Task instructions: For each line below, write it out exactly as it appears.

(Dataset entries)
*** Block opens ***
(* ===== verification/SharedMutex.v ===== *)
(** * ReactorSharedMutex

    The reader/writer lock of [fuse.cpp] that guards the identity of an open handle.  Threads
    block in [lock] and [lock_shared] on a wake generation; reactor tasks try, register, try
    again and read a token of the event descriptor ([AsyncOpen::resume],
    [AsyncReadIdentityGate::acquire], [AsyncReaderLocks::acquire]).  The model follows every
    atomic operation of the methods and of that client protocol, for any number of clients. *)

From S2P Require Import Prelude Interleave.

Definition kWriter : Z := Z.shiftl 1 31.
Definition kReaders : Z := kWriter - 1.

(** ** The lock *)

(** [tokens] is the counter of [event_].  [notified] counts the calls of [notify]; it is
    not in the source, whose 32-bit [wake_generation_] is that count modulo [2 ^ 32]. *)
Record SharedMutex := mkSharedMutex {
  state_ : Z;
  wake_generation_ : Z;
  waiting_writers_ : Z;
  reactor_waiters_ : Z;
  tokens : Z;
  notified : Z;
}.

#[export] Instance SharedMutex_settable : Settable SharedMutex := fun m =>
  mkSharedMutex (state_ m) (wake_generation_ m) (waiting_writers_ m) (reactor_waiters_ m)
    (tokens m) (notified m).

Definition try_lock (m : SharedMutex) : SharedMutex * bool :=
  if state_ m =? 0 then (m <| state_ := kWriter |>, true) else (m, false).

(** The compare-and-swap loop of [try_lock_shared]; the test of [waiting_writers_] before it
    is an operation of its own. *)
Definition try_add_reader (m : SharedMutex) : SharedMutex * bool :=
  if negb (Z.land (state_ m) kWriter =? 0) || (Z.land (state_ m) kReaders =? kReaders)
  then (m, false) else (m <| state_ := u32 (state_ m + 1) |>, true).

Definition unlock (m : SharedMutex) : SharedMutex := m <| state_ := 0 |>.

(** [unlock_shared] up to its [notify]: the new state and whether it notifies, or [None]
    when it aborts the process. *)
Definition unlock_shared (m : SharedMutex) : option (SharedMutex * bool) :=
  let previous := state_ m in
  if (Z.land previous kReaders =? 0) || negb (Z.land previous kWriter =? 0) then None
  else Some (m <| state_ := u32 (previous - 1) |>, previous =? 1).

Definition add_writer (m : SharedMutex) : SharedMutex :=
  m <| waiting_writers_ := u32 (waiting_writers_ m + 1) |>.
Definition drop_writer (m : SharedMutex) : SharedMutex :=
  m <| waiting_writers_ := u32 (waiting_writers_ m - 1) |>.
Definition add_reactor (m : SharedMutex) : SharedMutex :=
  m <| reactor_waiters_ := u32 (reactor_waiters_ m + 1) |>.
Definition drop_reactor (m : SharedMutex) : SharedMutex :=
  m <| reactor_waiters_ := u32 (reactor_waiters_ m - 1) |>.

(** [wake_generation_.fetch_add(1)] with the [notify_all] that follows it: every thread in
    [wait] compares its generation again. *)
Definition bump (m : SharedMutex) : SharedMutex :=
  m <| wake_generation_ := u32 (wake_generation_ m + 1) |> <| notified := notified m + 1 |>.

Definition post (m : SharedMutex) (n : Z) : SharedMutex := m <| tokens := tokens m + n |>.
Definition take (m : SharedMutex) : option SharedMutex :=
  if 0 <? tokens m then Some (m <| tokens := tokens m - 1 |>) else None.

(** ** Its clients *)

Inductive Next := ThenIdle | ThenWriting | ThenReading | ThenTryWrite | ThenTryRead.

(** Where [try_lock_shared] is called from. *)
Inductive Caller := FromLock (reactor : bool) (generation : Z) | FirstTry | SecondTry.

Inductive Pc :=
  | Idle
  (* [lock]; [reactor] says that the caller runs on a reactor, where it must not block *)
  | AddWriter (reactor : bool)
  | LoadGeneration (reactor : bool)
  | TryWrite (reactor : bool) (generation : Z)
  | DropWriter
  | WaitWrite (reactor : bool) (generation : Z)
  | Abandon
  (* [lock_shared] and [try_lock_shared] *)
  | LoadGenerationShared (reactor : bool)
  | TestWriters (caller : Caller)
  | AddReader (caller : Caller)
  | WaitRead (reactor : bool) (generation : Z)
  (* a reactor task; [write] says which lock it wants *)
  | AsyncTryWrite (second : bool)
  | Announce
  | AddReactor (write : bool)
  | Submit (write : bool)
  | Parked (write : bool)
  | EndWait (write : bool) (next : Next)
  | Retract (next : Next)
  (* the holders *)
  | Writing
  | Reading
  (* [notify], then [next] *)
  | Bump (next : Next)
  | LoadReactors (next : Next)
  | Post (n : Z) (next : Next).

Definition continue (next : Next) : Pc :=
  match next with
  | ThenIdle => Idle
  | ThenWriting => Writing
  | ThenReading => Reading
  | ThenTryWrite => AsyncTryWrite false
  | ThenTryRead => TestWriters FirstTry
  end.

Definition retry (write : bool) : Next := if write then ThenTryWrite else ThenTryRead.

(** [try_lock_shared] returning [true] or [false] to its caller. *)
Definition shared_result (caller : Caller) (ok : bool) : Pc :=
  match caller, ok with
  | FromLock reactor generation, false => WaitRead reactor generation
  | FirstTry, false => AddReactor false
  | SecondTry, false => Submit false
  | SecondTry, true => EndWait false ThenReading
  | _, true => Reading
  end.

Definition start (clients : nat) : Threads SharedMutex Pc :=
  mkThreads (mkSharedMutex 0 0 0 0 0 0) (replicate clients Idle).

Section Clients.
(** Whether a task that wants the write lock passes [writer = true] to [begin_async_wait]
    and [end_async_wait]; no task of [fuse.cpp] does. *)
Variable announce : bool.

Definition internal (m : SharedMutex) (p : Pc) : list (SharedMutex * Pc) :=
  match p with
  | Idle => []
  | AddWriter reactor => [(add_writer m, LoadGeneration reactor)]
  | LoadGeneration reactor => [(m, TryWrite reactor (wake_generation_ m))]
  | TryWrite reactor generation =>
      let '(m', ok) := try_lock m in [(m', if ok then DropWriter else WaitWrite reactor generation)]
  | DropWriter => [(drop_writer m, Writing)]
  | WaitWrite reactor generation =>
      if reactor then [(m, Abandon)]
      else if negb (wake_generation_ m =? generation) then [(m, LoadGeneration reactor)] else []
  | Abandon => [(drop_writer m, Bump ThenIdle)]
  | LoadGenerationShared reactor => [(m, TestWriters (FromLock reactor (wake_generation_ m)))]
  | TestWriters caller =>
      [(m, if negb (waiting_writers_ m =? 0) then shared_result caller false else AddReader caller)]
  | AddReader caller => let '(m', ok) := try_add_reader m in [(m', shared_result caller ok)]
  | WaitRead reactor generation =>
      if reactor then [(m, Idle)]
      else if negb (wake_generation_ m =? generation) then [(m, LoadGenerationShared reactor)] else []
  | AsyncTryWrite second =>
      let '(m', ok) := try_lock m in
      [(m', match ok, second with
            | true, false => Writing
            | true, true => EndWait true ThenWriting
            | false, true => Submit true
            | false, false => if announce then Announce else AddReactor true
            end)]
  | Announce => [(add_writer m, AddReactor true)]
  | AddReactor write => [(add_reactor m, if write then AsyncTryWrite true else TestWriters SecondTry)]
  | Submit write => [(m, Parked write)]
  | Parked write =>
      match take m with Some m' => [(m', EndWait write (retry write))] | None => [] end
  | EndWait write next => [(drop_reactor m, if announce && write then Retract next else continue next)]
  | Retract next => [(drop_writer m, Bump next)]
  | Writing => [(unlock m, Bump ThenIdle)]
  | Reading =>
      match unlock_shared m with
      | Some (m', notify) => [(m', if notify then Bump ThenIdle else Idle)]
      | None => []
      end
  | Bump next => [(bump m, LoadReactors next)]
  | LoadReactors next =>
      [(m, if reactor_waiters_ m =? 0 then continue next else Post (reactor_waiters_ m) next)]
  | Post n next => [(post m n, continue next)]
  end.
*** Block closes ***
Output below:
(* ===== verification/SharedMutex.v ===== *)
(** * ReactorSharedMutex

    The reader/writer lock of [fuse.cpp] that guards the identity of an open handle.  Threads
    block in [lock] and [lock_shared] on a wake generation; reactor tasks try, register, try
    again and read a token of the event descriptor ([AsyncOpen::resume],
    [AsyncReadIdentityGate::acquire], [AsyncReaderLocks::acquire]).  The model follows every
    atomic operation of the methods and of that client protocol, for any number of clients. *)

From S2P Require Import Prelude Interleave.

Definition kWriter : Z := Z.shiftl 1 31.
Definition kReaders : Z := kWriter - 1.

(** ** The lock *)

(** [tokens] is the counter of [event_].  [notified] counts the calls of [notify]; it is
    not in the source, whose 32-bit [wake_generation_] is that count modulo [2 ^ 32]. *)
Record SharedMutex := mkSharedMutex {
  state_ : Z;
  wake_generation_ : Z;
  waiting_writers_ : Z;
  reactor_waiters_ : Z;
  tokens : Z;
  notified : Z;
}.

#[export] Instance SharedMutex_settable : Settable SharedMutex := fun m =>
  mkSharedMutex (state_ m) (wake_generation_ m) (waiting_writers_ m) (reactor_waiters_ m)
    (tokens m) (notified m).

Definition try_lock (m : SharedMutex) : SharedMutex * bool :=
  if state_ m =? 0 then (m <| state_ := kWriter |>, true) else (m, false).

(** The compare-and-swap loop of [try_lock_shared]; the test of [waiting_writers_] before it
    is an operation of its own. *)
Definition try_add_reader (m : SharedMutex) : SharedMutex * bool :=
  if negb (Z.land (state_ m) kWriter =? 0) || (Z.land (state_ m) kReaders =? kReaders)
  then (m, false) else (m <| state_ := u32 (state_ m + 1) |>, true).

Definition unlock (m : SharedMutex) : SharedMutex := m <| state_ := 0 |>.

(** [unlock_shared] up to its [notify]: the new state and whether it notifies, or [None]
    when it aborts the process. *)
Definition unlock_shared (m : SharedMutex) : option (SharedMutex * bool) :=
  let previous := state_ m in
  if (Z.land previous kReaders =? 0) || negb (Z.land previous kWriter =? 0) then None
  else Some (m <| state_ := u32 (previous - 1) |>, previous =? 1).

Definition add_writer (m : SharedMutex) : SharedMutex :=
  m <| waiting_writers_ := u32 (waiting_writers_ m + 1) |>.
Definition drop_writer (m : SharedMutex) : SharedMutex :=
  m <| waiting_writers_ := u32 (waiting_writers_ m - 1) |>.
Definition add_reactor (m : SharedMutex) : SharedMutex :=
  m <| reactor_waiters_ := u32 (reactor_waiters_ m + 1) |>.
Definition drop_reactor (m : SharedMutex) : SharedMutex :=
  m <| reactor_waiters_ := u32 (reactor_waiters_ m - 1) |>.

(** [wake_generation_.fetch_add(1)] with the [notify_all] that follows it: every thread in
    [wait] compares its generation again. *)
Definition bump (m : SharedMutex) : SharedMutex :=
  m <| wake_generation_ := u32 (wake_generation_ m + 1) |> <| notified := notified m + 1 |>.

Definition post (m : SharedMutex) (n : Z) : SharedMutex := m <| tokens := tokens m + n |>.
Definition take (m : SharedMutex) : option SharedMutex :=
  if 0 <? tokens m then Some (m <| tokens := tokens m - 1 |>) else None.

(** ** Its clients *)

Inductive Next := ThenIdle | ThenWriting | ThenReading | ThenTryWrite | ThenTryRead.

(** Where [try_lock_shared] is called from. *)
Inductive Caller := FromLock (reactor : bool) (generation : Z) | FirstTry | SecondTry.

Inductive Pc :=
  | Idle
  (* [lock]; [reactor] says that the caller runs on a reactor, where it must not block *)
  | AddWriter (reactor : bool)
  | LoadGeneration (reactor : bool)
  | TryWrite (reactor : bool) (generation : Z)
  | DropWriter
  | WaitWrite (reactor : bool) (generation : Z)
  | Abandon
  (* [lock_shared] and [try_lock_shared] *)
  | LoadGenerationShared (reactor : bool)
  | TestWriters (caller : Caller)
  | AddReader (caller : Caller)
  | WaitRead (reactor : bool) (generation : Z)
  (* a reactor task; [write] says which lock it wants *)
  | AsyncTryWrite (second : bool)
  | Announce
  | AddReactor (write : bool)
  | Submit (write : bool)
  | Parked (write : bool)
  | EndWait (write : bool) (next : Next)
  | Retract (next : Next)
  (* the holders *)
  | Writing
  | Reading
  (* [notify], then [next] *)
  | Bump (next : Next)
  | LoadReactors (next : Next)
  | Post (n : Z) (next : Next).

Definition continue (next : Next) : Pc :=
  match next with
  | ThenIdle => Idle
  | ThenWriting => Writing
  | ThenReading => Reading
  | ThenTryWrite => AsyncTryWrite false
  | ThenTryRead => TestWriters FirstTry
  end.

Definition retry (write : bool) : Next := if write then ThenTryWrite else ThenTryRead.

(** [try_lock_shared] returning [true] or [false] to its caller. *)
Definition shared_result (caller : Caller) (ok : bool) : Pc :=
  match caller, ok with
  | FromLock reactor generation, false => WaitRead reactor generation
  | FirstTry, false => AddReactor false
  | SecondTry, false => Submit false
  | SecondTry, true => EndWait false ThenReading
  | _, true => Reading
  end.

Definition start (clients : nat) : Threads SharedMutex Pc :=
  mkThreads (mkSharedMutex 0 0 0 0 0 0) (replicate clients Idle).

Section Clients.
(** Whether a task that wants the write lock passes [writer = true] to [begin_async_wait]
    and [end_async_wait]; no task of [fuse.cpp] does. *)
Variable announce : bool.

Definition internal (m : SharedMutex) (p : Pc) : list (SharedMutex * Pc) :=
  match p with
  | Idle => []
  | AddWriter reactor => [(add_writer m, LoadGeneration reactor)]
  | LoadGeneration reactor => [(m, TryWrite reactor (wake_generation_ m))]
  | TryWrite reactor generation =>
      let '(m', ok) := try_lock m in [(m', if ok then DropWriter else WaitWrite reactor generation)]
  | DropWriter => [(drop_writer m, Writing)]
  | WaitWrite reactor generation =>
      if reactor then [(m, Abandon)]
      else if negb (wake_generation_ m =? generation) then [(m, LoadGeneration reactor)] else []
  | Abandon => [(drop_writer m, Bump ThenIdle)]
  | LoadGenerationShared reactor => [(m, TestWriters (FromLock reactor (wake_generation_ m)))]
  | TestWriters caller =>
      [(m, if negb (waiting_writers_ m =? 0) then shared_result caller false else AddReader caller)]
  | AddReader caller => let '(m', ok) := try_add_reader m in [(m', shared_result caller ok)]
  | WaitRead reactor generation =>
      if reactor then [(m, Idle)]
      else if negb (wake_generation_ m =? generation) then [(m, LoadGenerationShared reactor)] else []
  | AsyncTryWrite second =>
      let '(m', ok) := try_lock m in
      [(m', match ok, second with
            | true, false => Writing
            | true, true => EndWait true ThenWriting
            | false, true => Submit true
            | false, false => if announce then Announce else AddReactor true
            end)]
  | Announce => [(add_writer m, AddReactor true)]
  | AddReactor write => [(add_reactor m, if write then AsyncTryWrite true else TestWriters SecondTry)]
  | Submit write => [(m, Parked write)]
  | Parked write =>
      match take m with Some m' => [(m', EndWait write (retry write))] | None => [] end
  | EndWait write next => [(drop_reactor m, if announce && write then Retract next else continue next)]
  | Retract next => [(drop_writer m, Bump next)]
  | Writing => [(unlock m, Bump ThenIdle)]
  | Reading =>
      match unlock_shared m with
      | Some (m', notify) => [(m', if notify then Bump ThenIdle else Idle)]
      | None => []
      end
  | Bump next => [(bump m, LoadReactors next)]
  | LoadReactors next =>
      [(m, if reactor_waiters_ m =? 0 then continue next else Post (reactor_waiters_ m) next)]
  | Post n next => [(post m n, continue next)]
  end.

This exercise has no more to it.